The response must restate the data exactly, with nothing left out.

Source data:
-*-*-

(* ===== verification/FileData.v ===== *)
(** * Contents of files (fs.c: balloc, bmap, readi, writei)

    Inside a transaction the buffer cache and the log behave as one array of
    blocks.  Over that array the allocation bitmap, the block map of an inode
    and the loops of [readi] and [writei] are shown to keep a file as an array
    of bytes, apart from every other file. *)
From stdpp Require Import base list list_numbers sets strings.
From Stdlib Require Import ZArith Lia FunctionalExtensionality.
From S2P Require Import Prelude Sleeplock Bio Log Fs.

(** ** Transactions as an array of blocks *)

(** The blocks as the running operation sees them. *)
Definition V (s : fs) : Z → list Z := view (fs_bio s).
Definition dsize (s : fs) : Z := disksize (dk (fs_bio s)).
Definition pinned (s : fs) : list Z := take (Z.to_nat (lh_n (fs_log s))) (lh_block (fs_log s)).

(** [LIM] leaves room for three held buffers among [NBUF], and fits the log. *)
Definition LIM : Z := 26.

(** The cache between two steps of a reader: [P] lists the pinned blocks, [H] the
    buffers held with their blocks, each pinned or as on disk. *)
Definition rx (P : list Z) (s : fs) (H : list (Z * Z)) : Prop :=
  ∃ l, bio_inv (fs_bio s) l H.*1 P ∧
    (∀ b x, (b, x) ∈ H → caches (fs_bio s) b x ∧ (x ∈ P ∨ bdata s b = blocks (dk (fs_bio s)) x)) ∧
    Z.of_nat (length P) ≤ LIM.

(** The log may still take [r] blocks of the running operation; no block of the
    log itself is logged. *)
Definition room (r : Z) (s : fs) : Prop :=
  0 ≤ r ∧ 0 ≤ lh_n (fs_log s) ∧ lh_n (fs_log s) + r ≤ LIM ∧ LIM < l_size (fs_log s) - 1 ∧
  length (lh_block (fs_log s)) = Z.to_nat LOGSIZE ∧ 1 ≤ outstanding (fs_log s) ∧ dsize s < 2 ^ 31 ∧
  ∀ y, y ∈ pinned s → sb_inodestart (sb s) ≤ y.

(** The state a transaction started from. *)
Record origin := mkOrigin { o_disk : disk; o_log : log }.
Existing Class origin.

(** The operation may still log [r] blocks; nothing has gone to the disk since
    [og], and of the log only the header has changed. *)
Definition txn (og : origin) (r : Z) (s : fs) (H : list (Z * Z)) : Prop :=
  rx (pinned s) s H ∧ room r s ∧ dk (fs_bio s) = o_disk og ∧ ∃ n bl, fs_log s = set_lh (o_log og) n bl.
Definition tx (r : Z) (s : fs) (H : list (Z * Z)) : Prop := ∃ og, txn og r s H.

(** What the block operations keep of the rest of the state. *)
Definition same_rest (s s' : fs) : Prop := sb s' = sb s ∧ icache s' = icache s ∧ dsize s' = dsize s.

Lemma same_rest_refl s : same_rest s s.
Proof. done. Qed.
Lemma same_rest_trans s1 s2 s3 : same_rest s1 s2 → same_rest s2 s3 → same_rest s1 s3.
Proof. intros (? & ? & ?) (? & ? & ?). split_and!; congruence. Qed.

(** What a reader keeps: everything but what is cached. *)
Definition untouched (s s' : fs) : Prop := V s' = V s ∧ same_rest s s' ∧ fs_log s' = fs_log s ∧ dk (fs_bio s') = dk (fs_bio s).

Lemma untouched_refl s : untouched s s.
Proof. done. Qed.
Lemma untouched_trans s1 s2 s3 : untouched s1 s2 → untouched s2 s3 → untouched s1 s3.
Proof. intros (? & ? & ? & ?) (? & ? & ? & ?). split_and!; try congruence. by eapply same_rest_trans. Qed.

Lemma rx_length P s H : rx P s H → ∀ x, 0 ≤ x < dsize s → length (V s x) = Z.to_nat BSIZE.
Proof. intros (l & Hi & _) x Hx. by eapply view_length. Qed.

Lemma rx_data P s H b x : rx P s H → (b, x) ∈ H → bdata s b = V s x.
Proof.
  intros (l & Hi & Hh & _) Hb. destruct (Hh b x Hb) as [Hc _]. symmetry.
  apply (view_cached _ _ _ (bi_uniq _ _ _ _ Hi) Hc).
Qed.

Section rx.
  Context (pid : Z).

Lemma getblk_rx P s H x :
  rx P s H → 0 ≤ x < dsize s → x ∉ H.*2 → (length H ≤ 2)%nat →
  ∃ b s', getblk pid s 1 x = Ret (b, s') ∧ rx P s' ((b, x) :: H) ∧ untouched s s'.
Proof.
  intros (l & Hi & Hh & HP) Hx Hnx HH.
  assert (Hheld : ∀ h, h ∈ H.*1 → b_blockno (bufs (fs_bio s) h) ≠ x).
  { intros h Hin. apply list_elem_of_fmap in Hin as ([h' y] & -> & Hin). destruct (Hh h' y Hin) as [(_ & _ & Hy) _]. simpl. rewrite Hy.
    intros ->. apply Hnx. apply list_elem_of_fmap. by exists (h', x). }
  destruct (bread_ok (fs_bio s) l H.*1 P pid x Hi Hx Hheld) as (b & y & He & _ & Hb & Hi' & Hv & Hc & Hdata).
  { right. rewrite length_fmap. unfold NBUF, LIM in *. lia. }
  exists b, (set_bio s (mkBio (upd (bufs (fs_bio s)) b y) (dk (fs_bio s)))). split_and!; try done.
  - unfold getblk. by rewrite He.
  - exists l. split_and!; try done. intros b' x' Hin. apply elem_of_cons in Hin as [[= -> ->]|Hin].
    + split; [done|]. unfold bdata. simpl. rewrite upd_eq, Hdata.
      destruct (decide (x ∈ P)) as [Hp|Hp]; [by left|right]. by apply (view_unpinned _ _ _ _ _ Hi Hp).
    + assert (b' ≠ b) by (intros ->; apply Hb; apply list_elem_of_fmap; by exists (b, x')).
      destruct (Hh b' x' Hin) as [Hc' Hcl]. split; [apply caches_upd; by right|].
      unfold bdata in *. simpl. by rewrite upd_ne.
  - split_and!; try done. extensionality k. apply Hv.
Qed.

Lemma bput_rx P s H b x :
  rx P s ((b, x) :: H) → ∃ s', bput s b = Ret s' ∧ rx P s' H ∧ untouched s s'.
Proof.
  intros (l & Hi & Hh & HP). destruct (Hh b x) as [Hc Hcl]; [by left|].
  destruct (brelse_ok (fs_bio s) l ((b, x) :: H).*1 H.*1 P b Hi (Permutation_refl _)
    (releasable _ _ _ _ _ x Hi Hc Hcl)) as (c' & He & Hdk & Hi' & Hv & Hc' & Hb' & _).
  exists (set_bio s c'). split; [unfold bput; by rewrite He|]. split; [|split; [|split; [|split; [done|done]]]].
  - eexists. split; [exact Hi'|]. unfold bdata in *. simpl. rewrite Hdk. split_and!; try done.
    intros b' x' Hin. destruct (Hh b' x') as [H1 H2]; [by right|]. split; [by apply Hc'|]. by rewrite Hb'.
  - extensionality k. apply Hv.
  - unfold same_rest, dsize. simpl. by rewrite Hdk.
Qed.

(** Reading a block changes nothing. *)
Lemma read_rx P s H x :
  rx P s H → 0 ≤ x < dsize s → x ∉ H.*2 → (length H ≤ 2)%nat →
  ∃ b s1 s', getblk pid s 1 x = Ret (b, s1) ∧ bdata s1 b = V s x ∧ bput s1 b = Ret s' ∧
    rx P s' H ∧ untouched s s' ∧ untouched s s1.
Proof.
  intros Ht Hx Hnx HH. destruct (getblk_rx P s H x Ht Hx Hnx HH) as (b & s1 & He & Ht1 & Hs1).
  destruct (bput_rx P s1 H b x Ht1) as (s' & He2 & Ht2 & Hs2).
  exists b, s1, s'. split_and!; try done.
  - rewrite (rx_data P s1 _ b x Ht1) by (by left). by destruct Hs1 as [-> _].
  - by eapply untouched_trans.
Qed.
End rx.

-*-*-

ANSWER TO THE PROBLEM:
(* ===== verification/FileData.v ===== *)
(** * Contents of files (fs.c: balloc, bmap, readi, writei)

    Inside a transaction the buffer cache and the log behave as one array of
    blocks.  Over that array the allocation bitmap, the block map of an inode
    and the loops of [readi] and [writei] are shown to keep a file as an array
    of bytes, apart from every other file. *)
From stdpp Require Import base list list_numbers sets strings.
From Stdlib Require Import ZArith Lia FunctionalExtensionality.
From S2P Require Import Prelude Sleeplock Bio Log Fs.

(** ** Transactions as an array of blocks *)

(** The blocks as the running operation sees them. *)
Definition V (s : fs) : Z → list Z := view (fs_bio s).
Definition dsize (s : fs) : Z := disksize (dk (fs_bio s)).
Definition pinned (s : fs) : list Z := take (Z.to_nat (lh_n (fs_log s))) (lh_block (fs_log s)).

(** [LIM] leaves room for three held buffers among [NBUF], and fits the log. *)
Definition LIM : Z := 26.

(** The cache between two steps of a reader: [P] lists the pinned blocks, [H] the
    buffers held with their blocks, each pinned or as on disk. *)
Definition rx (P : list Z) (s : fs) (H : list (Z * Z)) : Prop :=
  ∃ l, bio_inv (fs_bio s) l H.*1 P ∧
    (∀ b x, (b, x) ∈ H → caches (fs_bio s) b x ∧ (x ∈ P ∨ bdata s b = blocks (dk (fs_bio s)) x)) ∧
    Z.of_nat (length P) ≤ LIM.

(** The log may still take [r] blocks of the running operation; no block of the
    log itself is logged. *)
Definition room (r : Z) (s : fs) : Prop :=
  0 ≤ r ∧ 0 ≤ lh_n (fs_log s) ∧ lh_n (fs_log s) + r ≤ LIM ∧ LIM < l_size (fs_log s) - 1 ∧
  length (lh_block (fs_log s)) = Z.to_nat LOGSIZE ∧ 1 ≤ outstanding (fs_log s) ∧ dsize s < 2 ^ 31 ∧
  ∀ y, y ∈ pinned s → sb_inodestart (sb s) ≤ y.

(** The state a transaction started from. *)
Record origin := mkOrigin { o_disk : disk; o_log : log }.
Existing Class origin.

(** The operation may still log [r] blocks; nothing has gone to the disk since
    [og], and of the log only the header has changed. *)
Definition txn (og : origin) (r : Z) (s : fs) (H : list (Z * Z)) : Prop :=
  rx (pinned s) s H ∧ room r s ∧ dk (fs_bio s) = o_disk og ∧ ∃ n bl, fs_log s = set_lh (o_log og) n bl.
Definition tx (r : Z) (s : fs) (H : list (Z * Z)) : Prop := ∃ og, txn og r s H.

(** What the block operations keep of the rest of the state. *)
Definition same_rest (s s' : fs) : Prop := sb s' = sb s ∧ icache s' = icache s ∧ dsize s' = dsize s.

Lemma same_rest_refl s : same_rest s s.
Proof. done. Qed.
Lemma same_rest_trans s1 s2 s3 : same_rest s1 s2 → same_rest s2 s3 → same_rest s1 s3.
Proof. intros (? & ? & ?) (? & ? & ?). split_and!; congruence. Qed.

(** What a reader keeps: everything but what is cached. *)
Definition untouched (s s' : fs) : Prop := V s' = V s ∧ same_rest s s' ∧ fs_log s' = fs_log s ∧ dk (fs_bio s') = dk (fs_bio s).

Lemma untouched_refl s : untouched s s.
Proof. done. Qed.
Lemma untouched_trans s1 s2 s3 : untouched s1 s2 → untouched s2 s3 → untouched s1 s3.
Proof. intros (? & ? & ? & ?) (? & ? & ? & ?). split_and!; try congruence. by eapply same_rest_trans. Qed.

Lemma rx_length P s H : rx P s H → ∀ x, 0 ≤ x < dsize s → length (V s x) = Z.to_nat BSIZE.
Proof. intros (l & Hi & _) x Hx. by eapply view_length. Qed.

Lemma rx_data P s H b x : rx P s H → (b, x) ∈ H → bdata s b = V s x.
Proof.
  intros (l & Hi & Hh & _) Hb. destruct (Hh b x Hb) as [Hc _]. symmetry.
  apply (view_cached _ _ _ (bi_uniq _ _ _ _ Hi) Hc).
Qed.

Section rx.
  Context (pid : Z).

Lemma getblk_rx P s H x :
  rx P s H → 0 ≤ x < dsize s → x ∉ H.*2 → (length H ≤ 2)%nat →
  ∃ b s', getblk pid s 1 x = Ret (b, s') ∧ rx P s' ((b, x) :: H) ∧ untouched s s'.
Proof.
  intros (l & Hi & Hh & HP) Hx Hnx HH.
  assert (Hheld : ∀ h, h ∈ H.*1 → b_blockno (bufs (fs_bio s) h) ≠ x).
  { intros h Hin. apply list_elem_of_fmap in Hin as ([h' y] & -> & Hin). destruct (Hh h' y Hin) as [(_ & _ & Hy) _]. simpl. rewrite Hy.
    intros ->. apply Hnx. apply list_elem_of_fmap. by exists (h', x). }
  destruct (bread_ok (fs_bio s) l H.*1 P pid x Hi Hx Hheld) as (b & y & He & _ & Hb & Hi' & Hv & Hc & Hdata).
  { right. rewrite length_fmap. unfold NBUF, LIM in *. lia. }
  exists b, (set_bio s (mkBio (upd (bufs (fs_bio s)) b y) (dk (fs_bio s)))). split_and!; try done.
  - unfold getblk. by rewrite He.
  - exists l. split_and!; try done. intros b' x' Hin. apply elem_of_cons in Hin as [[= -> ->]|Hin].
    + split; [done|]. unfold bdata. simpl. rewrite upd_eq, Hdata.
      destruct (decide (x ∈ P)) as [Hp|Hp]; [by left|right]. by apply (view_unpinned _ _ _ _ _ Hi Hp).
    + assert (b' ≠ b) by (intros ->; apply Hb; apply list_elem_of_fmap; by exists (b, x')).
      destruct (Hh b' x' Hin) as [Hc' Hcl]. split; [apply caches_upd; by right|].
      unfold bdata in *. simpl. by rewrite upd_ne.
  - split_and!; try done. extensionality k. apply Hv.
Qed.

Lemma bput_rx P s H b x :
  rx P s ((b, x) :: H) → ∃ s', bput s b = Ret s' ∧ rx P s' H ∧ untouched s s'.
Proof.
  intros (l & Hi & Hh & HP). destruct (Hh b x) as [Hc Hcl]; [by left|].
  destruct (brelse_ok (fs_bio s) l ((b, x) :: H).*1 H.*1 P b Hi (Permutation_refl _)
    (releasable _ _ _ _ _ x Hi Hc Hcl)) as (c' & He & Hdk & Hi' & Hv & Hc' & Hb' & _).
  exists (set_bio s c'). split; [unfold bput; by rewrite He|]. split; [|split; [|split; [|split; [done|done]]]].
  - eexists. split; [exact Hi'|]. unfold bdata in *. simpl. rewrite Hdk. split_and!; try done.
    intros b' x' Hin. destruct (Hh b' x') as [H1 H2]; [by right|]. split; [by apply Hc'|]. by rewrite Hb'.
  - extensionality k. apply Hv.
  - unfold same_rest, dsize. simpl. by rewrite Hdk.
Qed.

(** Reading a block changes nothing. *)
Lemma read_rx P s H x :
  rx P s H → 0 ≤ x < dsize s → x ∉ H.*2 → (length H ≤ 2)%nat →
  ∃ b s1 s', getblk pid s 1 x = Ret (b, s1) ∧ bdata s1 b = V s x ∧ bput s1 b = Ret s' ∧
    rx P s' H ∧ untouched s s' ∧ untouched s s1.
Proof.
  intros Ht Hx Hnx HH. destruct (getblk_rx P s H x Ht Hx Hnx HH) as (b & s1 & He & Ht1 & Hs1).
  destruct (bput_rx P s1 H b x Ht1) as (s' & He2 & Ht2 & Hs2).
  exists b, s1, s'. split_and!; try done.
  - rewrite (rx_data P s1 _ b x Ht1) by (by left). by destruct Hs1 as [-> _].
  - by eapply untouched_trans.
Qed.
End rx.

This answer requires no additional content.